I was the burn bridges type with all of my exes... so i am sure they would ignore me in public and i would ignore them in public. i am not with them any more, nor have i been in a long while (my last ex and i broke up almost six years ago!). I do not want to put my fiance in an awkward position, nor do i want to face her rather after said meeting. :lmao: Even if I was alone and ran in to an ex, although there is no more bad blood on my part, i have moved on and forgiven them, i still would rather those persons remain entirely out of my life - forever.

Posted

My ex ignore me in public. Well guess what I did the same. I didn't even want to talk to her when we were in public. The suck thing was I had to sit next to her for nearly 4 hours on our pinning ceremony for graduation. That was like 2 weeks after our break up. We were put next to each other by alphabetical order. I didn't say a word. She try to talk to other people to make me jealous.

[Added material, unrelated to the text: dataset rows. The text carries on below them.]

(** ** The hardware reads the tables of [Vm] *)

Lemma land_shifted a k : 0 ≤ k < 2 ^ 10 → Z.land (u64 (Z.shiftl a 10)) k = 0.
Proof.
  intros Hk. apply Z.bits_inj'. intros n Hn. rewrite Z.land_spec, Z.bits_0. unfold u64.
  destruct (Z.lt_ge_cases n 10) as [Hl|Hg].
  - rewrite Z.mod_pow2_bits_low, Z.shiftl_spec_low by lia. done.
  - rewrite (Z.bits_above_log2 k n); [apply andb_false_r|lia|].
    destruct (Z.eq_dec k 0) as [->|]; [cbn; lia|]. assert (Z.log2 k < 10) by (apply Z.log2_lt_pow2; lia). lia.
Qed.

Lemma has_leaf pa flags k : 0 ≤ k < 2 ^ 10 → has (Z.lor (PA2PTE pa) flags) k = has flags k.
Proof. intros Hk. unfold has, PA2PTE. by rewrite Z.land_lor_distr_l, land_shifted. Qed.

Lemma satp_root_ok root : page_addr root → satp_root (MAKE_SATP root) = root.
Proof.
  intros [Hal Hr]. unfold satp_root, MAKE_SATP, SATP_SV39. change (2 ^ 44 - 1) with (Z.ones 44).
  rewrite Z.land_lor_distr_l. change (Z.land (Z.shiftl 8 60) (Z.ones 44)) with 0. rewrite Z.lor_0_l, Z.land_ones by lia.
  rewrite Z.shiftr_div_pow2, Z.shiftl_mul_pow2 by lia. unfold PGSIZE in Hal.
  rewrite Z.mod_small by (Z.to_euclidean_division_equations; lia). Z.to_euclidean_division_equations. lia.
Qed.

Lemma satp_nonzero root : MAKE_SATP root ≠ 0.
Proof.
  unfold MAKE_SATP, SATP_SV39. intros E%Z.lor_eq_0_l. discriminate E.
Qed.

Lemma node_enc p : page_addr p → is_node (enc (Some p)) = true ∧ PTE2PA (enc (Some p)) = p.
Proof.
  intros Hp. split; [|by apply enc_PTE2PA]. unfold is_node. cbn [enc]. by rewrite !has_leaf.
Qed.

(** The entries on the way to page [v] are those of [T]. *)
Lemma walk_tables m T root v o :
  pt_ok m T root → is_vpn v → is_Some (slot T v) → 0 ≤ o < PGSIZE →
  let va := v * PGSIZE + o in
  0 ≤ va < MAXVA ∧ is_node (ld64 m (pte2 (MAKE_SATP root) va)) = true ∧ is_node (ld64 m (pte1 m (MAKE_SATP root) va)) = true ∧
  ld64 m (pte0 m (MAKE_SATP root) va) = entry m T v ∧
  ∀ a, a ∈ walks m (MAKE_SATP root) va → ∃ p, p ∈ table_pages T ∧ p ≤ a ∧ a + 8 ≤ p + PGSIZE.
Proof.
  intros Hpt Hv [a Ha] Ho va. unfold slot in Ha. destruct (T !! vpath v) as [p0|] eqn:E0; [|done]. injection Ha as Ha.
  assert (Hva : 0 ≤ va < MAXVA) by (unfold va, is_vpn, PGSIZE in *; change MAXVA with (2 ^ 38); lia).
  assert (Evp : va / PGSIZE = v) by (unfold va, PGSIZE in *; Z.to_euclidean_division_equations; lia).
  destruct (PX_vpn va Hva) as (X2 & X1 & X0). rewrite Evp in *. set (i2 := v / 2 ^ 18) in *. set (i1 := v / 2 ^ 9 mod 512) in *.
  change (vpath v) with ([i2] ++ [i1]) in E0.
  destruct (pt_closed _ _ _ Hpt [i2] i1) as ([p1 E1] & Hi1 & _); [by rewrite E0|].
  destruct (pt_closed _ _ _ Hpt [] i2) as (_ & Hi2 & _); [by cbn; rewrite E1|].
  pose proof (pt_root _ _ _ Hpt) as Er. pose proof (pt_page _ _ _ Hpt _ _ Er) as Hpr.
  pose proof (pt_page _ _ _ Hpt _ _ E1) as Hp1. pose proof (pt_page _ _ _ Hpt _ _ E0) as Hp0.
  assert (P2 : pte2 (MAKE_SATP root) va = root + 8 * i2) by (unfold pte2; by rewrite satp_root_ok, X2).
  assert (L2 : ld64 m (root + 8 * i2) = enc (Some p1)) by (rewrite (pt_nodes _ _ _ Hpt [] root i2 Er) by (cbn; lia); cbn; by rewrite E1).
  destruct (node_enc p1 Hp1) as [N1 D1]. destruct (node_enc p0 Hp0) as [N0 D0].
  assert (P1 : pte1 m (MAKE_SATP root) va = p1 + 8 * i1) by (unfold pte1; by rewrite P2, L2, D1, X1).
  assert (L1 : ld64 m (p1 + 8 * i1) = enc (Some p0)) by (rewrite (pt_nodes _ _ _ Hpt [i2] p1 i1 E1) by (cbn; lia); cbn; cbn in E0; by rewrite E0).
  assert (P0 : pte0 m (MAKE_SATP root) va = p0 + 8 * (v mod 512)) by (unfold pte0; by rewrite P1, L1, D0, X0).
  split; [done|]. split; [by rewrite P2, L2|]. split; [by rewrite P1, L1|]. split.
  { rewrite P0. unfold entry, slot. change (vpath v) with ([i2] ++ [i1]). by rewrite E0. }
  intros b Hb. unfold walks in Hb. rewrite P2, P1, P0 in Hb. pose proof (Z.mod_pos_bound v 512 ltac:(lia)). unfold PGSIZE.
  assert (Himg : ∀ k p, T !! k = Some p → p ∈ table_pages T) by (intros k p E; apply elem_of_map_img; eauto).
  rewrite !elem_of_cons in Hb. destruct Hb as [->|[->|[->|Hb]]]; [exists root|exists p1|exists p0|by apply elem_of_nil in Hb]; (split; [eauto|lia]).
Qed.

(** The entry [mappages] makes for the trapframe. *)
Definition tf_entry (tf : Z) : Z := Z.lor (Z.lor (PA2PTE tf) (Z.lor PTE_R PTE_W)) PTE_V.

Lemma tf_mapped_tables m T root tf :
  pt_ok m T root → entry m T (TRAPFRAME / PGSIZE) = tf_entry tf → page_addr tf → tf ∉ table_pages T →
  tf_mapped (MAKE_SATP root) m tf.
Proof.
  intros Hpt He Htf Hn. set (v := TRAPFRAME / PGSIZE) in *. assert (Hv : is_vpn v) by (vm_compute; split; [discriminate|reflexivity]).
  assert (Hs : is_Some (slot T v)).
  { unfold entry in He. destruct (slot T v) as [a|]; [eauto|]. apply (f_equal (λ x, has x PTE_V)) in He. unfold tf_entry in He.
    rewrite <- Z.lor_assoc, has_leaf in He by done. discriminate He. }
  assert (ET : TRAPFRAME = v * PGSIZE) by (vm_compute; reflexivity).
  constructor.
  - vm_compute. split; [discriminate|]. split; [discriminate|reflexivity].
  - intros o perm H0 Ho Hm Hp. unfold xlate. destruct (Z.eqb_spec (MAKE_SATP root) 0) as [E|_]; [by apply satp_nonzero in E|].
    rewrite ET. destruct (walk_tables m T root v o Hpt Hv Hs) as (Hva & N2 & N1 & L0 & _); [unfold PGSIZE; lia|].
    unfold sv39. rewrite N2, N1, L0, He. cbn [negb]. destruct ((0 <=? v * PGSIZE + o) && (v * PGSIZE + o <? MAXVA)) eqn:Eb; [|lia]. cbn [negb].
    unfold tf_entry. rewrite <- Z.lor_assoc. destruct Htf as [Hal Hr]. rewrite !has_leaf by (destruct Hp as [-> | ->]; done).
    assert (has (Z.lor (Z.lor PTE_R PTE_W) PTE_V) perm = true) as -> by (destruct Hp as [-> | ->]; done). cbn.
    rewrite PTE2PA_PA2PTE by (done || lia). do 2 f_equal. unfold PGSIZE. Z.to_euclidean_division_equations. lia.
  - intros _ o a w H0 Ho Ha [Hw1 Hw2]. rewrite ET in Ha.
    destruct (walk_tables m T root v o Hpt Hv Hs) as (_ & _ & _ & _ & Hpg); [unfold PGSIZE; lia|].
    destruct (Hpg a Ha) as (p & Hp & Hl & Hu). assert (Hpa : page_addr p) by (apply elem_of_map_img in Hp as (k & Ek); by eapply pt_page).
    assert (p ≠ tf) by congruence. destruct (page_addr_ne p tf Hpa Htf ltac:(done)); unfold PGSIZE in *; lia.
Qed.

(** Memory with the same table pages has the same tables. *)
Lemma pt_ok_same m m' T root :
  (∀ pg a, pg ∈ table_pages T → pg ≤ a < pg + PGSIZE → ld8 m' a = ld8 m a) → pt_ok m T root →
  pt_ok m' T root ∧ ∀ v, entry m' T v = entry m T v.
Proof.
  intros Hs [P1 P2 P3 P4 P5 P6].
  assert (Hld : ∀ k p i, T !! k = Some p → 0 ≤ i < 512 → ld64 m' (p + 8 * i) = ld64 m (p + 8 * i)).
  { intros k p i Hk Hi. apply ld_le_ext. intros a Ha. apply (Hs p); [apply elem_of_map_img; eauto|unfold PGSIZE; lia]. }
  split.
  - constructor; try done. intros k p i Hk Hl Hi. rewrite (Hld k) by done. by apply P6.
  - intros v. unfold entry, slot. destruct (T !! vpath v) as [p|] eqn:E; [|done]. cbn. apply (Hld _ _ _ E). apply Z.mod_pos_bound. lia.
Qed.

(** ** A timer interrupt of a user process *)

Section trap.
Context {heap : Type} `{AL : Allocator heap}.
Context (trampoline forkret : Z) (lsr rhr : nat → Z) (pad : list Z) (kernelvec_addr uservec_addr usertrap_addr irq : Z).
Implicit Types (k : @kern heap).

Local Notation usertrap := (usertrap trampoline forkret lsr rhr pad kernelvec_addr uservec_addr usertrap_addr irq).
Local Notation usertrapret := (usertrapret trampoline uservec_addr usertrap_addr).

(** The words [usertrapret] writes in the trapframe at [tf]. *)
Definition tf_words (m : ram) (tf satp sp tp : Z) : ram :=
  st64 (st64 (st64 (st64 m (tf + 0) satp) (tf + 8) sp) (tf + 16) usertrap_addr) (tf + 32) tp.

Lemma tf_words_reg m tf satp sp tp r : ld64 (tf_words m tf satp sp tp) (tf + tf_off r) = ld64 m (tf + tf_off r).
Proof. assert (40 ≤ tf_off r) by by destruct r. unfold tf_words. by rewrite !ld64_st64_ne by lia. Qed.

Lemma tf_words_mapped s m tf satp sp tp : tf_mapped s m tf → tf_mapped s (tf_words m tf satp sp tp) tf.
Proof. intros H. unfold tf_words. do 4 (apply window_store; [|unfold in_tf; lia]). exact H. Qed.

(** Up to the switch to the scheduler. *)
Lemma usertrap_timer fuel k dk cur p (h : hart) :
  get_proc k cur = Ok p → pkilled p = 0 → Z.land (sstatus h) SSTATUS_SPP = 0 → scause h = SOFTWARE_INTR →
  ∃ k' h', usertrap fuel k dk cur h = Ok (Yielded k' dk h') ∧ get_proc k' cur = Ok (yield_enter p) ∧
    vram (kvm k') = st64 (vram (kvm k)) (trapframe p + 24) (sepc h).
Proof.
  intros Hp Hk Hspp Hsc. unfold usertrap, Trap.usertrap. rewrite Hspp. cbn [negb Z.eqb]. rewrite Hp, bind_Ok. cbn [scause w_stvec]. rewrite Hsc.
  change (SOFTWARE_INTR =? 8) with false. cbv iota. unfold devintr, external. cbn [scause w_stvec]. rewrite Hsc.
  change (negb (Z.land SOFTWARE_INTR 0x8000000000000000 =? 0) && (Z.land SOFTWARE_INTR 0xff =? 9)) with false.
  change (SOFTWARE_INTR =? SOFTWARE_INTR) with true. cbv iota. rewrite bind_Ok. cbv beta iota. change (negb (2 =? 0)) with true. cbv iota. rewrite bind_Ok. cbv beta iota.
  set (k1 := tf_set k p TF_EPC (sepc (w_stvec h kernelvec_addr))).
  set (k2 := if tp (w_stvec h kernelvec_addr) =? 0 then clockintr k1 (Some cur) else k1).
  assert (Hp2 : get_proc k2 cur = Ok p) by (unfold k2; destruct (tp _ =? 0); [by apply get_proc_wakeup|exact Hp]).
  assert (Hm2 : vram (kvm k2) = st64 (vram (kvm k)) (trapframe p + 24) (sepc h)) by (unfold k2; by destruct (tp _ =? 0)).
  unfold usertrap_finish, killed. rewrite Hp2, bind_Ok, bind_Ok, Hk. cbn [negb Z.eqb]. change (2 =? 2) with true. cbv iota.
  unfold yield. rewrite Hp2, bind_Ok. apply get_proc_ok in Hp2 as [H0 Hl]. pose proof (lookup_lt_Some _ _ _ Hl).
  assert (Es : put_proc k2 cur (yield_enter p) = Ok (with_procs k2 (<[Z.to_nat cur := yield_enter p]> (procs k2)))).
  { unfold put_proc. rewrite arr_set_in_range by (unfold zlen; lia). done. }
  rewrite Es, bind_Ok. eexists _, _. split; [done|]. split; [by apply put_get_proc in Es|exact Hm2].
Qed.

(** From the return of [yield] on. *)
Lemma usertrapret_ok k cur q (h : hart) :
  get_proc k cur = Ok q →
  ∃ k' h', usertrapret k cur h = Ok (k', h', MAKE_SATP (pagetable q)) ∧ sepc h' = tf_get k q TF_EPC ∧
    vram (kvm k') = tf_words (vram (kvm k)) (trapframe q) (satp h) (kstack q + PGSIZE) (tp h).
Proof.
  intros Hq. unfold Trap.usertrapret. rewrite Hq, bind_Ok. eexists _, _. split; [reflexivity|]. split; [|reflexivity].
  cbn [sepc w_sepc]. unfold tf_get. cbn [kvm with_vm vram with_ram tf_set].
  unfold TF_KERNEL_SATP, TF_KERNEL_SP, TF_KERNEL_TRAP, TF_KERNEL_HARTID, TF_EPC. by rewrite !(ld64_st64_ne _ _ _ (trapframe q + 24)) by lia.
Qed.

Guess what. Two could play that game and I just flirted with some other female students. I didn't do it for revenge. I did it more to get my mind of of things and the awkwardness. How dare her ignore me in public like that! lol. I'm laughing at it now, but it really brought me down at the time. We were two lovers who shared the secrets, laughter, happiness, and even tears. THen we turn into two complete strangers. I don't know what happen. She just showed me a side that I never seen any woman has. Complete cold and said some really mean things as well.

 

I did try to contact her the first few weeks. Then one more time last month. It has been more than a month now of no contact. If you actually follow through and stay strong than it will get better. I realized that at first I didn't have any self respect for myself and her. I should of respect her decision. I also shouldn't of cried. It was a very weak point in my life.

 

 

I learn to love myself. Why should I worried about someone that doesn't give a fu-k about me? You have to accept that yes at one time yall were happy with each other. However, some people just change after the relationship man.....

Posted

I have/had a good relationship with all my exes, so would never ignore them in public. I also understand that many people want to move on and would rather not acknowledge you. I mean, imagine, you, by chance meeting your ex and she's with another guy. A quick hello and goodbye, okay, but let it be. People need a chance to move on and some people have a hard time admitting that they would rather not have met you in the first place.

 

OP, she wants to be left alone. Let it go. Don't worry about why she stopped communicating. She's trying to move on and so should you.

 

Even though my break-ups with exes were mostly friendly, if I saw one of them, I would not actively try to gain their attention. I respect their space and considerate enough to know that they have moved on w/o me. Of course, if we had eye contact, I would acknowledge, but unless there is a sign we both want to greet one another, I'd let them (her) go on her way....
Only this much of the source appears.